(** * Persona gateway ([web/src/app/admin/personas/lib.ts])

    A shallow embedding of the browser-side helpers that create, update and
    delete a persona together with its default prompt, and of the helper that
    builds the query string of the prompt explorer.

    The model has three layers:
    - [JS]: the fragment of the language the helpers rely on (UTF-16 strings,
      values, property read, truthiness, [JSON.stringify],
      [encodeURIComponent]);
    - [Net]: [fetch] as an effect: a promise is a function of the requests
      issued so far, returning a completion and the extended request log;
    - [Lib]: the functions of [lib.ts], in source order.
    [Spec] holds the vocabulary of the properties and [Samples] the inputs
    on which they are exercised; the properties follow, one part per
    operation.

    Numbers are the integral ones ([Z]); fractional numbers, NaN and the
    infinities are outside the model. A number is written in decimal, which
    is what the engine does for a safe integer (of magnitude at most
    2^53 - 1); what is proved of the digits themselves is stated for safe
    integers. *)

From Stdlib Require Import ZArith List String Ascii Bool Lia.
From Stdlib Require Import DecimalString DecimalPos DecimalZ.
Import ListNotations.

Local Open Scope Z_scope.

(* ===================================================================== *)
(** ** The language fragment *)
(* ===================================================================== *)

Module JS.

(** A string is a sequence of UTF-16 code units. *)
Definition jsstring := list Z.

(** An ASCII literal of the source, as code units. *)
Definition lit (s : string) : jsstring :=
  map (fun a => Z.of_N (N_of_ascii a)) (list_ascii_of_string s).

Fixpoint str_eqb (a b : jsstring) : bool :=
  match a, b with
  | [], [] => true
  | x :: a', y :: b' => (x =? y) && str_eqb a' b'
  | _, _ => false
  end.

(** The errors that a helper of [lib.ts] can meet. *)
Inductive error : Type :=
| SyntaxError   (* body is not JSON *)
| TypeError     (* property read on null or undefined; failed fetch *)
| URIError.     (* unpaired surrogate given to encodeURIComponent *)

(** Values: [undefined] and the values of JSON. The property list of an
    object is in insertion order and has distinct keys. *)
#[warnings="-register-all"]
Inductive jsval : Type :=
| JUndefined
| JNull
| JBool (b : bool)
| JNum (n : Z)
| JStr (s : jsstring)
| JArr (elems : list jsval)
| JObj (fields : list (jsstring * jsval)).

Fixpoint assoc (k : jsstring) (fields : list (jsstring * jsval)) : option jsval :=
  match fields with
  | [] => None
  | (k', v) :: rest => if str_eqb k k' then Some v else assoc k rest
  end.

(** [o.k] for an object literal built by the helpers. *)
Definition field (k : string) (o : jsval) : jsval :=
  match o with
  | JObj fields => match assoc (lit k) fields with Some v => v | None => JUndefined end
  | _ => JUndefined
  end.

(** [v.id]: reading a property of [null] or [undefined] throws; a primitive
    or an array has no [id]; an object gives its own [id] or [undefined]. *)
Definition get_id (v : jsval) : error + jsval :=
  match v with
  | JUndefined | JNull => inl TypeError
  | JObj fields =>
      inr (match assoc (lit "id") fields with Some x => x | None => JUndefined end)
  | _ => inr JUndefined
  end.

(** ToBoolean. *)
Definition truthy (v : jsval) : bool :=
  match v with
  | JUndefined | JNull => false
  | JBool b => b
  | JNum n => negb (n =? 0)
  | JStr s => match s with [] => false | _ => true end
  | JArr _ | JObj _ => true
  end.

(** [v !== null]. *)
Definition strict_neq_null (v : jsval) : bool :=
  match v with JNull => false | _ => true end.

(** Number::toString for an integral number: its decimal digits. This is
    the engine's text for a safe integer; a larger number is a double, which
    the engine may round or write with an exponent, and is not modelled. *)
Definition Number_toString (n : Z) : jsstring :=
  lit (NilZero.string_of_int (Z.to_int n)).

Definition Boolean_toString (b : bool) : jsstring :=
  if b then lit "true" else lit "false".

(** *** Surrogates *)

Definition is_leading_surrogate (c : Z) : bool := (0xD800 <=? c) && (c <=? 0xDBFF).
Definition is_trailing_surrogate (c : Z) : bool := (0xDC00 <=? c) && (c <=? 0xDFFF).

(** UTF16SurrogatePairToCodePoint. *)
Definition surrogate_pair_to_code_point (lead trail : Z) : Z :=
  (lead - 0xD800) * 0x400 + (trail - 0xDC00) + 0x10000.

(** *** Hexadecimal *)

Definition hex_digit (upper : bool) (d : Z) : Z :=
  if d <? 10 then 48 + d else (if upper then 55 else 87) + d.

(** *** JSON.stringify *)

(** [\uXXXX] with lower-case digits (UnicodeEscape). *)
Definition unicode_escape (c : Z) : jsstring :=
  lit "\u" ++ [hex_digit false ((c / 4096) mod 16); hex_digit false ((c / 256) mod 16);
               hex_digit false ((c / 16) mod 16); hex_digit false (c mod 16)].

(** The body of QuoteJSONString: the escapes of the code units, with
    surrogate pairs kept and unpaired surrogates escaped. *)
Fixpoint quote_units (s : jsstring) : jsstring :=
  match s with
  | [] => []
  | c :: rest =>
      if c =? 8 then lit "\b" ++ quote_units rest
      else if c =? 9 then lit "\t" ++ quote_units rest
      else if c =? 10 then lit "\n" ++ quote_units rest
      else if c =? 12 then lit "\f" ++ quote_units rest
      else if c =? 13 then lit "\r" ++ quote_units rest
      else if c =? 34 then [92; 34] ++ quote_units rest
      else if c =? 92 then [92; 92] ++ quote_units rest
      else if c <? 32 then unicode_escape c ++ quote_units rest
      else if is_leading_surrogate c then
        match rest with
        | d :: rest' =>
            if is_trailing_surrogate d then c :: d :: quote_units rest'
            else unicode_escape c ++ quote_units rest
        | [] => unicode_escape c
        end
      else if is_trailing_surrogate c then unicode_escape c ++ quote_units rest
      else c :: quote_units rest
  end.

Definition QuoteJSONString (s : jsstring) : jsstring :=
  [34] ++ quote_units s ++ [34].

Fixpoint join (sep : jsstring) (parts : list jsstring) : jsstring :=
  match parts with
  | [] => []
  | [p] => p
  | p :: rest => p ++ sep ++ join sep rest
  end.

[Task prompt]
The answer should hold only the lines from the start of the records above through the line containing "(** The errors", each set down exactly.

[Written response]
(** * Persona gateway ([web/src/app/admin/personas/lib.ts])

    A shallow embedding of the browser-side helpers that create, update and
    delete a persona together with its default prompt, and of the helper that
    builds the query string of the prompt explorer.

    The model has three layers:
    - [JS]: the fragment of the language the helpers rely on (UTF-16 strings,
      values, property read, truthiness, [JSON.stringify],
      [encodeURIComponent]);
    - [Net]: [fetch] as an effect: a promise is a function of the requests
      issued so far, returning a completion and the extended request log;
    - [Lib]: the functions of [lib.ts], in source order.
    [Spec] holds the vocabulary of the properties and [Samples] the inputs
    on which they are exercised; the properties follow, one part per
    operation.

    Numbers are the integral ones ([Z]); fractional numbers, NaN and the
    infinities are outside the model. A number is written in decimal, which
    is what the engine does for a safe integer (of magnitude at most
    2^53 - 1); what is proved of the digits themselves is stated for safe
    integers. *)

From Stdlib Require Import ZArith List String Ascii Bool Lia.
From Stdlib Require Import DecimalString DecimalPos DecimalZ.
Import ListNotations.

Local Open Scope Z_scope.

(* ===================================================================== *)
(** ** The language fragment *)
(* ===================================================================== *)

Module JS.

(** A string is a sequence of UTF-16 code units. *)
Definition jsstring := list Z.

(** An ASCII literal of the source, as code units. *)
Definition lit (s : string) : jsstring :=
  map (fun a => Z.of_N (N_of_ascii a)) (list_ascii_of_string s).

Fixpoint str_eqb (a b : jsstring) : bool :=
  match a, b with
  | [], [] => true
  | x :: a', y :: b' => (x =? y) && str_eqb a' b'
  | _, _ => false
  end.

(** The errors that a helper of [lib.ts] can meet. *)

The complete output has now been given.